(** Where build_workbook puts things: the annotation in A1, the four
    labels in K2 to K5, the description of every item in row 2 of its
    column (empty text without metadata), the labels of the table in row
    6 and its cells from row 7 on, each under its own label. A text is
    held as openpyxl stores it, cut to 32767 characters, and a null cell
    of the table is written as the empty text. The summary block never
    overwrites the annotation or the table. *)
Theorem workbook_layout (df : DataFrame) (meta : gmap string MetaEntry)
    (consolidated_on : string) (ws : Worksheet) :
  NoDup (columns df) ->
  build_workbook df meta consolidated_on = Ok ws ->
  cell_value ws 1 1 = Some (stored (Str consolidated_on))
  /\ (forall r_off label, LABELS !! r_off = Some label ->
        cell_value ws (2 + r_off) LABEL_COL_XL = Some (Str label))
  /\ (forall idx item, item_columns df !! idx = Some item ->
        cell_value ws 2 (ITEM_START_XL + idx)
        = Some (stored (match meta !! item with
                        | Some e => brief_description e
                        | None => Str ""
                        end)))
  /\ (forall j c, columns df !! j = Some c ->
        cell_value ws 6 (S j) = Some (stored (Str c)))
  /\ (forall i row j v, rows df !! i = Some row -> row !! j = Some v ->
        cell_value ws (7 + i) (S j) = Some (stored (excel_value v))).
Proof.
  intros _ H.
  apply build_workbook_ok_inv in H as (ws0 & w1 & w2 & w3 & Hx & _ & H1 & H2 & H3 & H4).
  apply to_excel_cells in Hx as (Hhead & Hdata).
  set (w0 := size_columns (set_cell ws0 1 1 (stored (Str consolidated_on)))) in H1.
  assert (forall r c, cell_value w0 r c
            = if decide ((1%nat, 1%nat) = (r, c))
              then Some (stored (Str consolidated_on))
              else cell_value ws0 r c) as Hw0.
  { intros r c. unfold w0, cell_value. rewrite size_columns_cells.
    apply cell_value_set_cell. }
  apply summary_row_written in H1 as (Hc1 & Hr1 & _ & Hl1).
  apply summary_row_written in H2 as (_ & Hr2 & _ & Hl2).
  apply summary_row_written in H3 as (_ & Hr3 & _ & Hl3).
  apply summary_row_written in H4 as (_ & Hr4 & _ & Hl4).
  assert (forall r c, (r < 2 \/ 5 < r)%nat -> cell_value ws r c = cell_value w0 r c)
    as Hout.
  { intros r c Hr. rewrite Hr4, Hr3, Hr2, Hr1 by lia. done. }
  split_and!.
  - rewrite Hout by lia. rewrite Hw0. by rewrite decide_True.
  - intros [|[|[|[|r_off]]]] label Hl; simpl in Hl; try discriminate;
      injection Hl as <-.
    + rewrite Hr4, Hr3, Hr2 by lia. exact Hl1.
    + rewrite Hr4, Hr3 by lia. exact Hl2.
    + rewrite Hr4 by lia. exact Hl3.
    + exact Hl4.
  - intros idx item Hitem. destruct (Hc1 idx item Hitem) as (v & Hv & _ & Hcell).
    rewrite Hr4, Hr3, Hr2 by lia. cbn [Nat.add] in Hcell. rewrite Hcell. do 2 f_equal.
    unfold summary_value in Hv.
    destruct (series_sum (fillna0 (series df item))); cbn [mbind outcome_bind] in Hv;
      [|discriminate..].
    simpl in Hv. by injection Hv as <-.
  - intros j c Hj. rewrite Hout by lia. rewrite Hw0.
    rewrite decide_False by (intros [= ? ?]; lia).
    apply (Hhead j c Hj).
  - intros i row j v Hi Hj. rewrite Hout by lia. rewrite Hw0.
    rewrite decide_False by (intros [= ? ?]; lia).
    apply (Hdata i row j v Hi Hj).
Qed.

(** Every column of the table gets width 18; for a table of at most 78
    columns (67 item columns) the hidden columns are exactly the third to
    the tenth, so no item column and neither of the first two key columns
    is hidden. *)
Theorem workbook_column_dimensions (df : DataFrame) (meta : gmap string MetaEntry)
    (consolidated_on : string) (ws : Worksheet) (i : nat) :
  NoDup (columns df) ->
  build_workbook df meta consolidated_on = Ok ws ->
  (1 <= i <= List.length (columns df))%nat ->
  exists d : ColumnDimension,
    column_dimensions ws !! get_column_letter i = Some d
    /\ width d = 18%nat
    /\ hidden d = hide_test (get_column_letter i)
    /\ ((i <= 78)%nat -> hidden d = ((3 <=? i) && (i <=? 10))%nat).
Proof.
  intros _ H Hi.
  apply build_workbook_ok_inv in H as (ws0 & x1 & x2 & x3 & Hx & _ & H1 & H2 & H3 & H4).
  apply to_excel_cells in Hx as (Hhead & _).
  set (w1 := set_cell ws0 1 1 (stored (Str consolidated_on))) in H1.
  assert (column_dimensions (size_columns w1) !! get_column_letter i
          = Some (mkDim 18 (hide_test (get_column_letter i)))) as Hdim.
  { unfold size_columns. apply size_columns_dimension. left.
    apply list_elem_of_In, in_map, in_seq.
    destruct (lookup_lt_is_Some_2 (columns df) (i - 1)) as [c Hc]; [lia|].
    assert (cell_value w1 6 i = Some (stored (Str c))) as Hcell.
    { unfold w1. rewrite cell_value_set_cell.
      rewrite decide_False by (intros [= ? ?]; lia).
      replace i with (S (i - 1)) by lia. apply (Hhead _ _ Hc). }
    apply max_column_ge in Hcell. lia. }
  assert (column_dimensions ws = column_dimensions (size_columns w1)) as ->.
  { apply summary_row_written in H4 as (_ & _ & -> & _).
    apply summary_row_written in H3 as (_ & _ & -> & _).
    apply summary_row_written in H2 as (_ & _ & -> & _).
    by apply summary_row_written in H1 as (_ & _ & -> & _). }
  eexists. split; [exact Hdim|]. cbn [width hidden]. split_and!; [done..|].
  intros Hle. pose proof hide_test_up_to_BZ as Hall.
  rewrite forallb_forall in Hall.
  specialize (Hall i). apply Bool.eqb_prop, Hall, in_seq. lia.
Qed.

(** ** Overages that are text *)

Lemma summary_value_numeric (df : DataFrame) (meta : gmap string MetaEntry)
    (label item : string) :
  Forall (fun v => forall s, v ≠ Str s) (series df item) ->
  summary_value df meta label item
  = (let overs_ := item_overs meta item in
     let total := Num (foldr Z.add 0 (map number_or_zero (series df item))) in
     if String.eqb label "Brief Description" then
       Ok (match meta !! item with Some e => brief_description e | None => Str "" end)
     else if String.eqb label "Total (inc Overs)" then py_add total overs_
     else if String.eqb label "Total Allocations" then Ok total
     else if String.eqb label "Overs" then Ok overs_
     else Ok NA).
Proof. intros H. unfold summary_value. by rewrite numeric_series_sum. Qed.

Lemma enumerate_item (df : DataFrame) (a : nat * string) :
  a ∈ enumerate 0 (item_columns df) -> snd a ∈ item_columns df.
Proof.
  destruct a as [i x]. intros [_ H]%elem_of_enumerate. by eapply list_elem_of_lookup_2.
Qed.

::::

WHAT YOU SHOULD DO:
Pull each line that includes the word "injection" out of the material above.

COMPLETED EXERCISE:
      injection Hl as <-.
    simpl in Hv. by injection Hv as <-.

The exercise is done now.